## REQUIRED WORK
In the entries that follow, copy exactly each line from the first through the line with "has the same".

--- DATA ---

(* ===== verification/ReplyFrame.v ===== *)
(** * ReplyFrame: the handlers neither read nor write the stored replies

    [steady m]: [m] leaves the clock alone, and run with another reply table it
    has the same outcome and the same effect on everything else. One rule per
    combinator, then one lemma per handler the dispatcher calls. *)

From S2P Require Import Prelude Bands Clock Text Store AuditTrail Wallet Pricing Eligibility Invoicing Notifications Closure Occupation Monitoring MeterUnits Metering PowerSchedule PowerControl Reservations Sessions Dispatcher.

Create HintDb csms_steady discriminated.

Local Abbreviation Table := (gmap (Z * string) OcppMessageReply).
Local Abbreviation on x db := (set_message_replies x db).

Definition steady {A} (m : Tx A) : Prop :=
  ∀ db, db_now (m db).2 = db_now db ∧ ∀ x : Table, m (on x db) = ((m db).1, on x (m db).2).

(** ** Rules *)

Lemma steady_ret {A} (a : A) : steady (mret a).
Proof. done. Qed.
Lemma steady_raise {A} e : steady (raise (A := A) e).
Proof. done. Qed.
Lemma steady_raise_if b e : steady (raise_if b e).
Proof. by destruct b. Qed.
Lemma steady_some_or {A} (o : option A) e : steady (some_or o e).
Proof. by destruct o. Qed.
Lemma steady_lift {A} (r : Exn + A) : steady (lift r).
Proof. done. Qed.
Lemma steady_gets {A} (f : Db → A) : (∀ x db, f (on x db) = f db) → steady (gets f).
Proof. intros Hf db. split; [done|]. intros x. unfold gets. by rewrite Hf. Qed.
Lemma steady_modify f :
  (∀ db, db_now (f db) = db_now db) → (∀ x db, f (on x db) = on x (f db)) → steady (modify f).
Proof. intros Ht Hf db. split; [apply Ht|]. intros x. unfold modify. by rewrite Hf. Qed.

Lemma steady_bind {A B} (m : Tx A) (k : A → Tx B) : steady m → (∀ a, steady (k a)) → steady (m ≫= k).
Proof.
  intros Hm Hk db. destruct (Hm db) as [Ht Hx]. unfold mbind, M_bind. destruct (m db) as [[e|a] d1].
  - split; [done|]. intros x. by rewrite Hx.
  - destruct (Hk a d1) as [Ht1 Hx1]. split; [simpl in *; congruence|]. intros x. rewrite Hx. apply Hx1.
Qed.
Lemma steady_savepoint {A} (m : Tx A) : steady m → steady (savepoint m).
Proof.
  intros Hm db. destruct (Hm db) as [Ht Hx]. unfold savepoint. destruct (m db) as [[e|a] d1]; (split; [done|]); intros x;
    by rewrite Hx.
Qed.
Lemma steady_try {A} (m : Tx A) h : steady m → (∀ e k, h e = Some k → steady k) → steady (try_except m h).
Proof.
  intros Hm Hh db. destruct (Hm db) as [Ht Hx]. unfold try_except. destruct (m db) as [[e|a] d1].
  - destruct (h e) as [k|] eqn:E.
    + destruct (Hh e k E d1) as [Ht1 Hx1]. split; [simpl in *; congruence|]. intros x. rewrite Hx. simpl. rewrite E. apply Hx1.
    + split; [done|]. intros x. rewrite Hx. simpl. by rewrite E.
  - split; [done|]. intros x. by rewrite Hx.
Qed.
Lemma steady_when b m : steady m → steady (when b m).
Proof. by destruct b. Qed.
Lemma steady_for_each {A} (l : list A) body : (∀ a, steady (body a)) → steady (for_each l body).
Proof. intros Hb. induction l; [done|]. by apply steady_bind. Qed.

#[export] Hint Resolve steady_ret steady_raise steady_raise_if steady_some_or steady_lift : csms_steady.
#[export] Hint Extern 1 (steady (gets _)) => apply steady_gets; reflexivity : csms_steady.
#[export] Hint Extern 1 (steady (modify _)) => apply steady_modify; reflexivity : csms_steady.

Ltac steady_steps :=
  repeat first
    [ solve [auto with csms_steady nocore]
    | match goal with
      | |- steady (_ ≫= _) => apply steady_bind; [|intros ?]
      | |- steady (savepoint _) => apply steady_savepoint
      | |- steady (when _ _) => apply steady_when
      | |- steady (for_each _ _) => apply steady_for_each; intros ?
      | |- steady _ => case_match
      end ].

(** What a steady computation keeps. *)
Lemma steady_clock {A} (m : Tx A) db r db' : steady m → m db = (r, db') → db_now db' = db_now db.
Proof. intros Hm E. destruct (Hm db) as [Ht _]. by rewrite E in Ht. Qed.

Lemma steady_moved {A} (m : Tx A) x db r db' : steady m → m db = (r, db') → m (on x db) = (r, on x db').
Proof. intros Hm E. destruct (Hm db) as [_ Hx]. by rewrite Hx, E. Qed.

Lemma on_self db : on (message_replies db) db = db.
Proof. by destruct db. Qed.

Lemma steady_table {A} (m : Tx A) db r db' : steady m → m db = (r, db') → message_replies db' = message_replies db.
Proof.
  intros Hm E. pose proof (steady_moved m (message_replies db) db r db' Hm E) as E2. rewrite on_self, E in E2.
  injection E2 as E2. by rewrite E2.
Qed.

(** ** Shared pieces *)

Lemma steady_fresh_id : steady fresh_id.
Proof. unfold fresh_id. steady_steps. Qed.
#[export] Hint Resolve steady_fresh_id : csms_steady.

Lemma steady_update_start k f : steady (update_start k f).
Proof. unfold update_start. steady_steps. Qed.
Lemma steady_update_session k f : steady (update_session k f).
Proof. unfold update_session. steady_steps. Qed.
Lemma steady_update_point k f : steady (update_point k f).
Proof. unfold update_point. steady_steps. Qed.
Lemma steady_update_power k f : steady (update_power k f).
Proof. unfold update_power. steady_steps. Qed.
Lemma steady_update_connector_power k f : steady (update_connector_power k f).
Proof. unfold update_connector_power. steady_steps. Qed.
Lemma steady_update_reservation k f : steady (update_reservation k f).
Proof. unfold update_reservation. steady_steps. Qed.
Lemma steady_update_interval i f : steady (update_interval i f).
Proof. unfold update_interval. steady_steps. Qed.
Lemma steady_session_row k : steady (session_row k).
Proof. unfold session_row. steady_steps. Qed.
Lemma steady_reservation_row k : steady (reservation_row k).
Proof. unfold reservation_row. steady_steps. Qed.
Lemma steady_add_event k a actor d : steady (add_event k a actor d).
Proof. unfold add_event. steady_steps. Qed.
#[export] Hint Resolve steady_update_start steady_update_session steady_update_point steady_update_power steady_update_connector_power
  steady_update_reservation steady_update_interval steady_session_row steady_reservation_row steady_add_event : csms_steady.

Lemma steady_identifier v n : steady (_identifier v n).
Proof. unfold _identifier. steady_steps. Qed.
#[export] Hint Resolve steady_identifier : csms_steady.
Lemma steady_identifiers l : steady (identifiers l).
Proof. induction l; cbn [identifiers]; steady_steps. Qed.
#[export] Hint Resolve steady_identifiers : csms_steady.

Lemma steady_audit a b c d e f g : steady (ghi_nhat_ky a b c d e f g).
Proof. unfold ghi_nhat_ky, optional. steady_steps. Qed.
#[export] Hint Resolve steady_audit : csms_steady.

Section handlers.
Context {dep : Deployment} (tag_hash : string → string) (schemas : Schemas).

(** ** Occupation, notifications, meter samples *)

Lemma steady_release k t i src : steady (release k t i src).
Proof. unfold release. steady_steps. Qed.
#[local] Hint Resolve steady_release : csms_steady.
Lemma steady_note_on c s t : steady (note_on_session c s t).
Proof. unfold note_on_session, occupy, insert_interval. steady_steps. Qed.
#[local] Hint Resolve steady_note_on : csms_steady.
Lemma steady_note_status cn s t : steady (note_status cn s t).
Proof. unfold note_status. steady_steps. Qed.
Lemma steady_note_stop k : steady (note_stop k).
Proof. unfold note_stop. steady_steps. Qed.
Lemma steady_offline_gap k : steady (note_offline_gap k).
Proof. unfold note_offline_gap. steady_steps. Qed.
#[local] Hint Resolve steady_note_status steady_note_stop steady_offline_gap : csms_steady.

Lemma steady_lay_bieu_gia s d : steady (lay_bieu_gia_hieu_luc s d).
Proof. unfold lay_bieu_gia_hieu_luc, _station. steady_steps. Qed.
Lemma steady_version_frames s t : steady (version_frames s t false).
Proof. unfold version_frames, when. steady_steps. Qed.
#[local] Hint Resolve steady_lay_bieu_gia steady_version_frames : csms_steady.
Lemma steady_daily_loop s n : ∀ day cached acc, steady (daily_loop s false day n cached acc).
Proof. induction n as [|n IH]; intros day cached acc; cbn [daily_loop]; unfold locked_tariff, _station; steady_steps. Qed.
#[local] Hint Resolve steady_daily_loop : csms_steady.
Lemma steady_estimated charging station at_ : steady (estimated_amount charging station at_).
Proof.
  unfold estimated_amount. destruct (cs_ended_at charging), (cs_review_reasons charging); try done.
  apply steady_try; [|intros x k; case_match; [by intros [= <-]|done]]. unfold estimate, _daily_tariffs, _meter_values. steady_steps.
Qed.
#[local] Hint Resolve steady_estimated : csms_steady.
Lemma steady_notify c k a b d : steady (notify_event c k a b d).
Proof. unfold notify_event, insert_notification. steady_steps. Qed.
#[local] Hint Resolve steady_notify : csms_steady.

Lemma steady_insert_rows l : steady (insert_meter_rows l).
Proof. unfold insert_meter_rows. steady_steps. Qed.
Lemma steady_pending k call why : steady (pending k call why).
Proof. unfold pending. steady_steps. Qed.
Lemma steady_store_samples k blocks b known : steady (store_samples k blocks b known).
Proof. unfold store_samples, store_recovery_samples. steady_steps. Qed.
#[local] Hint Resolve steady_insert_rows steady_pending steady_store_samples : csms_steady.
Lemma steady_meter_values k call p : steady (meter_values k call p).
Proof. unfold meter_values. steady_steps. Qed.
Lemma steady_stop k call p : steady (stop_transaction k call p).
Proof. unfold stop_transaction. steady_steps. Qed.
Lemma steady_reconnection k : steady (note_reconnection k).
Proof. unfold note_reconnection. steady_steps. Qed.
Lemma steady_connector_status k n s : steady (note_connector_status k n s).
Proof. unfold note_connector_status. steady_steps. Qed.
#[local] Hint Resolve steady_meter_values steady_stop steady_reconnection steady_connector_status : csms_steady.

(** ** Contact, status and power *)

Lemma steady_mark_seen k : steady (lock_and_mark_seen k).
Proof. unfold lock_and_mark_seen, record_contact. steady_steps. Qed.
Lemma steady_report k p : steady (report_status k p).
Proof. unfold report_status. steady_steps. Qed.
Lemma steady_power st : steady (note_power_event st).
Proof. unfold note_power_event. steady_steps. Qed.
#[local] Hint Resolve steady_report steady_power : csms_steady.

(** ** Starts *)

Lemma steady_settle_start cn card f : steady (settle_start cn card f).
Proof. unfold settle_start. steady_steps. Qed.
Lemma steady_event id a now d : steady (event id a now d).
Proof. unfold event. steady_steps. Qed.
#[local] Hint Resolve steady_settle_start steady_event : csms_steady.
Lemma steady_decide id d reason now : steady (decide_fee id d reason now).
Proof. unfold decide_fee. steady_steps. Qed.
#[local] Hint Resolve steady_decide : csms_steady.
Lemma steady_late id src now msg : steady (mark_late_start id src now msg).
Proof. unfold mark_late_start. steady_steps. Qed.
#[local] Hint Resolve steady_late : csms_steady.
Lemma steady_judge card o src now msg h : steady (judge_hold card o src now msg h).
Proof. unfold judge_hold. steady_steps. Qed.
#[local] Hint Resolve steady_judge : csms_steady.
Lemma steady_validate cn card o src now msg : steady (validate_start cn card o src now msg).
Proof. unfold validate_start. steady_steps. Qed.
Lemma steady_consume id sid now : steady (consume id sid now).
Proof. unfold consume. steady_steps. Qed.
Lemma steady_eligibility d s now : steady (du_so_du_de_sac d s now).
Proof. unfold du_so_du_de_sac, clock. steady_steps. Qed.
#[local] Hint Resolve steady_validate steady_consume steady_eligibility : csms_steady.
Lemma steady_authorize point tag ctx : steady (authorize tag_hash point tag ctx).
Proof. unfold authorize, note_attempt. steady_steps. Qed.
Lemma steady_open point p prev cn card r res : steady (open_session point p prev cn card r res).
Proof.
  unfold open_session, insert_session, lock_charge_point_code_for_charging, attach_remote_start, note_power_start. steady_steps.
Qed.
#[local] Hint Resolve steady_authorize steady_open : csms_steady.
Lemma steady_start point call p : steady (start_transaction tag_hash point call p).
Proof. unfold start_transaction, turn_away, reject_unavailable_start, reject_remote_start. steady_steps. Qed.
#[local] Hint Resolve steady_start : csms_steady.

(** ** The dispatcher's branches *)

Lemma steady_guarded {A} (m : Tx A) r : steady m → steady (guarded m r).
Proof. intros Hm. apply steady_try; [done|]. intros [] k; try done. by intros [= <-]. Qed.
Lemma steady_boot point b call : steady (boot_notification schemas point b call).
Proof. unfold boot_notification. steady_steps. Qed.
Lemma steady_replay_boot point b call r : steady (replay_boot point b call r).
Proof. unfold replay_boot. steady_steps. Qed.
Lemma steady_monitoring point call : steady (monitoring_call schemas point call).
Proof. unfold monitoring_call. apply steady_guarded. steady_steps. Qed.
Lemma steady_charging point call : steady (answer_charging tag_hash schemas point call).
Proof. unfold answer_charging. apply steady_guarded. unfold charging_call. steady_steps. Qed.
#[local] Hint Resolve steady_boot steady_monitoring steady_charging : csms_steady.
Lemma steady_handle point b call : steady (handle tag_hash schemas point b call).
Proof. unfold handle. steady_steps. Qed.
End handlers.

#[export] Hint Resolve steady_mark_seen steady_handle steady_replay_boot steady_insert_rows steady_power : csms_steady.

---

## RESPONSE TO THE EXERCISE
(* ===== verification/ReplyFrame.v ===== *)
(** * ReplyFrame: the handlers neither read nor write the stored replies

    [steady m]: [m] leaves the clock alone, and run with another reply table it
    has the same outcome and the same effect on everything else. One rule per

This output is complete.